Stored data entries
Inductive RecordType := Create | Data | Delete | Truncate | Commit | Checkpoint.

#[export] Instance RecordType_eq_dec : EqDecision RecordType.
Proof. solve_decision. Defined.

(** [kind as u8] *)
Definition tag (k : RecordType) : byte :=
  match k with Create => x01 | Data => x02 | Delete => x03 | Truncate => x04 | Commit => x05 | Checkpoint => x06 end.

Definition from_tag (t : byte) : option RecordType :=
  match t with
  | x01 => Some Create | x02 => Some Data | x03 => Some Delete | x04 => Some Truncate
  | x05 => Some Commit | x06 => Some Checkpoint | _ => None
  end.

Record LogEntry := mkLogEntry {
  kind : RecordType; file_id : N; offset : N; sequence : N; payload : list byte }.

Inductive TailState := Torn | Corrupt.

Record DecodedHeader := mkHeader {
  h_kind : RecordType; h_file_id : N; h_offset : N; h_sequence : N; h_payload_len : nat; h_total : nat }.

Record ReplayStats := mkStats { applied : N; bytes : N; last_sequence : N; tail : option TailState }.

(** What the log needs of [W: Write]: [write_all] and [flush], each with its
    success; a failed write may have written a part. *)
Class Sink (W : Type) := {
  write_all : W → list byte → W * bool;
  flush : W → W * bool
}.

(** [Write for Vec<u8>]: both always succeed. *)
#[export] Instance vec_sink : Sink (list byte) :=
  {| write_all w b := (w ++ b, true); flush w := (w, true) |}.

Record RecordLog (W : Type) := mkLog {
  sink : W; log_sequence : N; bytes_since_checkpoint : N; records_since_checkpoint : N;
  last_kind : option RecordType }.
Arguments mkLog {W}.
Arguments sink {W}.
Arguments log_sequence {W}.
Arguments bytes_since_checkpoint {W}.
Arguments records_since_checkpoint {W}.
Arguments last_kind {W}.

(** The [io::Error] of a refused record, or the sink's own. *)
Inductive AppendError := InvalidInput | SinkError.

Definition log_new {W} (w : W) : RecordLog W := mkLog w 0 0 0 None.

(** [src[i..j]] *)
Definition slice (i j : nat) (src : list byte) : list byte := take (j - i) (drop i src).

Definition decode_header (src : list byte) : TailState + option DecodedHeader :=
  match src with
  | [] => inr None
  | _ =>
      if length src <? HEADER_BYTES then inl Torn
      else if negb (bool_decide (slice 0 4 src = LOG_MAGIC) && bool_decide (nth 4 src x00 = LOG_VERSION))%bool
      then inl Corrupt
      else
        match from_tag (nth 5 src x00) with
        | None => inl Corrupt
        | Some kind =>
            let file_id := of_le (slice 12 20 src) in
            let offset := of_le (slice 20 28 src) in
            let sequence := of_le (slice 28 36 src) in
            let payload_len := N.to_nat (of_le (slice 36 40 src)) in
            let total := HEADER_BYTES + payload_len + 4 in
            if length src <? total then inl Torn
            else inr (Some (mkHeader kind file_id offset sequence payload_len total))
        end
  end.

(** The two admission rules of [append]. *)
Definition admissible (k : RecordType) (payload : list byte) : bool :=
  match k with
  | Create | Data => negb (SMALL_FILE_MAX <? length payload)
  | Delete | Truncate => bool_decide (payload = [])
  | Commit | Checkpoint => true
  end.

Section crc.
Variable crc32 : list byte → N.

Definition encode_record (k : RecordType) (file_id offset sequence : N) (payload : list byte) : list byte :=
  let buf := LOG_MAGIC ++ [LOG_VERSION; tag k] ++ replicate 2 x00 ++ replicate 4 x00
             ++ le_bytes 8 file_id ++ le_bytes 8 offset ++ le_bytes 8 sequence
             ++ le_bytes 4 (N.of_nat (length payload)) ++ payload in
  buf ++ le_bytes 4 (crc32 buf).

Definition append {W} `{!Sink W} (log : RecordLog W) (k : RecordType) (file_id offset : N) (payload : list byte)
    : RecordLog W * (AppendError + N) :=
  if negb (admissible k payload) then (log, inl InvalidInput)
  else
    let seq := log_sequence log in
    let wire := encode_record k file_id offset seq payload in
    let '(w, ok) := write_all (sink log) wire in
    if negb ok then
      (mkLog w seq (bytes_since_checkpoint log) (records_since_checkpoint log) (last_kind log), inl SinkError)
    else
      (mkLog w (wadd64 seq 1) (wadd64 (bytes_since_checkpoint log) (N.of_nat (length wire)))
         (wadd64 (records_since_checkpoint log) 1) (Some k), inr seq).

Definition set_sink {W} (w : W) (log : RecordLog W) : RecordLog W :=
  mkLog w (log_sequence log) (bytes_since_checkpoint log) (records_since_checkpoint log) (last_kind log).

Definition commit {W} `{!Sink W} (log : RecordLog W) : RecordLog W * (AppendError + N) :=
  match append log Commit 0 0 [] with
  | (log, inl e) => (log, inl e)
  | (log, inr seq) =>
      let '(w, ok) := flush (sink log) in
      (set_sink w log, if ok then inr seq else inl SinkError)
  end.

Definition mark_checkpoint {W} `{!Sink W} (log : RecordLog W) (drained_through : N) : RecordLog W * (AppendError + N) :=
  match append log Checkpoint 0 drained_through [] with
  | (log, inl e) => (log, inl e)
  | (log, inr seq) =>
      let log := mkLog (sink log) (log_sequence log) 0 0 (last_kind log) in
      let '(w, ok) := flush (sink log) in
      (set_sink w log, if ok then inr seq else inl SinkError)
  end.

Definition checkpoint_due {W} (log : RecordLog W) (byte_budget record_budget : N) : bool :=
  ((byte_budget <=? bytes_since_checkpoint log)%N ||
   (record_budget <=? records_since_checkpoint log)%N ||
   (bool_decide (last_kind log = Some Commit) &&
    (1 <? records_since_checkpoint log)%N && (0 <? bytes_since_checkpoint log)%N))%bool.

(** One pass over the rest of the image; [None] when the fuel runs out. *)
Fixpoint replay_loop (fuel : nat) (rest : list byte) (out : list LogEntry) (stats : ReplayStats)
    : option (list LogEntry * ReplayStats) :=
  match fuel with
  | O => None
  | S fuel =>
      match decode_header rest with
      | inr None => Some (out, stats)
      | inl state => Some (out, mkStats (applied stats) (bytes stats) (last_sequence stats) (Some state))
      | inr (Some hdr) =>
          let body := slice HEADER_BYTES (HEADER_BYTES + h_payload_len hdr) rest in
          let crc_wire := of_le (slice (h_total hdr - 4) (h_total hdr) rest) in
          if negb (N.eqb (crc32 (take (h_total hdr - 4) rest)) crc_wire) then
            Some (out, mkStats (applied stats) (bytes stats) (last_sequence stats) (Some Torn))
          else
            replay_loop fuel (drop (h_total hdr) rest)
              (out ++ [mkLogEntry (h_kind hdr) (h_file_id hdr) (h_offset hdr) (h_sequence hdr) body])
              (mkStats (wadd64 (applied stats) 1) (wadd64 (bytes stats) (N.of_nat (h_total hdr)))
                 (h_sequence hdr) (tail stats))
      end
  end.

(** Every pass consumes at least 44 bytes. *)
Definition replay (image : list byte) : option (list LogEntry * ReplayStats) :=
  replay_loop (S (length image)) image [] (mkStats 0 0 0 None).
End crc.

(** ** Decoding what was encoded *)

Definition entry_ok (e : LogEntry) : Prop :=
  (file_id e < two64)%N ∧ (offset e < two64)%N ∧ (sequence e < two64)%N ∧
  (N.of_nat (length (payload e)) < 4294967296)%N.

Definition wire_len (e : LogEntry) : nat := HEADER_BYTES + length (payload e) + 4.

(** The records of [es] that lie within the first [m] bytes. *)
Fixpoint fits (m : nat) (es : list LogEntry) : list LogEntry :=
  match es with
  | [] => []
  | e :: es => if wire_len e <=? m then e :: fits (m - wire_len e) es else []
  end.

Definition total_len (es : list LogEntry) : nat := sum_list_with wire_len es.

Definition count_entry (st : ReplayStats) (e : LogEntry) : ReplayStats :=
  mkStats (wadd64 (applied st) 1) (wadd64 (bytes st) (N.of_nat (wire_len e))) (sequence e) (tail st).

Definition set_tail (t : option TailState) (st : ReplayStats) : ReplayStats :=
  mkStats (applied st) (bytes st) (last_sequence st) t.

Definition header_of (e : LogEntry) : DecodedHeader :=
  mkHeader (kind e) (file_id e) (offset e) (sequence e) (length (payload e)) (wire_len e).

Lemma slice_take i j m src : j ≤ m → slice i j (take m src) = slice i j src.
Proof.
  intros Hm. unfold slice. rewrite skipn_firstn_comm, take_take. f_equal. lia.
Qed.

Lemma nth_take i m (src : list byte) d : i < m → nth i (take m src) d = nth i src d.
Proof. intros Hi. rewrite !nth_lookup. by rewrite lookup_take_lt. Qed.

Lemma of_le_small n x : (x < 256 ^ N.of_nat n)%N → of_le (le_bytes n x) = x.
Proof. intros Hx. rewrite of_le_le_bytes. by apply N.mod_small. Qed.

Lemma of_le_u64 x : (x < two64)%N → of_le (le_bytes 8 x) = x.
Proof. intros Hx. apply of_le_small. exact Hx. Qed.
Lemma of_le_u32 x : (x < 4294967296)%N → of_le (le_bytes 4 x) = x.
Proof. intros Hx. apply of_le_small. exact Hx. Qed.

Lemma from_tag_tag k : from_tag (tag k) = Some k.
Proof. by destruct k. Qed.

Section crc_proofs.
Variable crc32 : list byte → N.
Hypothesis crc32_range : ∀ l, (crc32 l < 4294967296)%N.

Definition wire (e : LogEntry) : list byte :=
  encode_record crc32 (kind e) (file_id e) (offset e) (sequence e) (payload e).

Lemma length_wire e : length (wire e) = wire_len e.
Proof.
  unfold wire, encode_record, wire_len, HEADER_BYTES. cbv zeta. rewrite !length_app, !length_le_bytes. cbn. lia.
Qed.

(** A record cut short reads as torn, a complete one as itself. *)
Lemma decode_wire e m more :
  entry_ok e → take m (wire e ++ more) ≠ [] →
  decode_header (take m (wire e ++ more)) =
    if length (take m (wire e ++ more)) <? wire_len e then inl Torn else inr (Some (header_of e)).
Proof.
  intros (Hf & Ho & Hs & Hp) Hne. set (src := take m (wire e ++ more)) in *.
  destruct src as [|b src'] eqn:Hsrc; [done|]. cbn [decode_header]. rewrite <- Hsrc.
  assert (HEADER_BYTES ≤ wire_len e) as Hmin by (unfold wire_len; lia).
  destruct (Nat.ltb_spec (length src) HEADER_BYTES) as [Hshort|Hlong].
  { destruct (Nat.ltb_spec (length src) (wire_len e)); [done|lia]. }
  assert (HEADER_BYTES ≤ m) as Hm by (unfold src in Hlong; rewrite length_take in Hlong; lia).
  unfold HEADER_BYTES in *.
  assert (∀ i j, j ≤ 40 → slice i j src = slice i j (wire e ++ more)) as Hsl by (intros; apply slice_take; lia).
  assert (∀ i, i < 40 → nth i src x00 = nth i (wire e ++ more) x00) as Hnth by (intros; apply nth_take; lia).
  rewrite !Hsl, !Hnth by lia.
  change (slice 0 4 (wire e ++ more)) with LOG_MAGIC. change (nth 4 (wire e ++ more) x00) with LOG_VERSION.
  change (nth 5 (wire e ++ more) x00) with (tag (kind e)). rewrite !bool_decide_true, from_tag_tag by done. cbn [andb negb].
  change (slice 12 20 (wire e ++ more)) with (le_bytes 8 (file_id e)).
  change (slice 20 28 (wire e ++ more)) with (le_bytes 8 (offset e)).
  change (slice 28 36 (wire e ++ more)) with (le_bytes 8 (sequence e)).
  change (slice 36 40 (wire e ++ more)) with (le_bytes 4 (N.of_nat (length (payload e)))).
  cbv zeta. rewrite !of_le_u64, of_le_u32, Nat2N.id by assumption. reflexivity.
Qed.

Lemma slice_app (a b c : list byte) i j : i = length a → j = length a + length b → slice i j (a ++ b ++ c) = b.
Proof.
  intros -> ->. unfold slice. rewrite drop_app_length. replace (_ + _ - _) with (length b) by lia. apply take_app_length.
Qed.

Work order - All that belongs in your answer is the stretch of entries above from the line with "Some kind =>" through the line with "(** The two admission rules of [append]. *)", printed exactly.

Output of the task -
        | Some kind =>
            let file_id := of_le (slice 12 20 src) in
            let offset := of_le (slice 20 28 src) in
            let sequence := of_le (slice 28 36 src) in
            let payload_len := N.to_nat (of_le (slice 36 40 src)) in
            let total := HEADER_BYTES + payload_len + 4 in
            if length src <? total then inl Torn
            else inr (Some (mkHeader kind file_id offset sequence payload_len total))
        end
  end.

(** The two admission rules of [append]. *)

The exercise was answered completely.